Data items
- - - - - - -

Lemma countInstr_max {H} cost Code (s : Interpreter H) m : Measure s = Some m -> max_meter cost m ->
  exists m', countInstr Code s = (Ok tt, set_Measure (Some m') s) /\ max_meter cost m'.
Proof.
  intros Hm [HL HT]. unfold countInstr. rewrite bind_get, Hm.
  rewrite (bind_Ok (modify _) _ _ tt (set_Measure (Some (incInstrCnt m)) s)) by done.
  unfold chargeInstr, addInstrCost. cbn [Measure set_Measure Runtime.CostTab incInstrCnt].
  rewrite HT. pose proof (byte_of_OpCode_range Code) as Hb.
  replace (atZ (replicate 256 cost) (byte_of_OpCode Code)) with (Some cost).
  2: { unfold atZ. rewrite (proj2 (Z.leb_le _ _)) by lia. symmetry.
       apply lookup_replicate. split; [done|lia]. }
  rewrite addCost_max by done. eexists. split; [by destruct s|done].
Qed.

(** The loop [loop br 0 end] in the body of a function without parameters. *)
Definition spin_loop : Instr := BlockControlInstruction Op_Loop VT_None [BrControlInstruction Op_Br 0].

Definition spinning (m : Measurement) : Interpreter unit :=
  mkInterp
    (mkStack [] [mkLabel 0 0 (Some spin_loop); mkLabel 0 0 None] [mkFrame 0 0 0 0])
    [mkScope Seq_Block [BrControlInstruction Op_Br 0]; mkScope Seq_Block []; mkScope Seq_FunctionCall []]
    (Some m) spin_store tt Mode_Instantiate.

- - - - - - -

* **WORK INSTRUCTION**:
Transcribe exactly the lines from the one containing "apply lookup_replicate. split;" through the end of the records, both included, and nothing else.

* **SOLVED EXERCISE**:
       apply lookup_replicate. split; [done|lia]. }
  rewrite addCost_max by done. eexists. split; [by destruct s|done].
Qed.

(** The loop [loop br 0 end] in the body of a function without parameters. *)
Definition spin_loop : Instr := BlockControlInstruction Op_Loop VT_None [BrControlInstruction Op_Br 0].

Definition spinning (m : Measurement) : Interpreter unit :=
  mkInterp
    (mkStack [] [mkLabel 0 0 (Some spin_loop); mkLabel 0 0 None] [mkFrame 0 0 0 0])
    [mkScope Seq_Block [BrControlInstruction Op_Br 0]; mkScope Seq_Block []; mkScope Seq_FunctionCall []]
    (Some m) spin_store tt Mode_Instantiate.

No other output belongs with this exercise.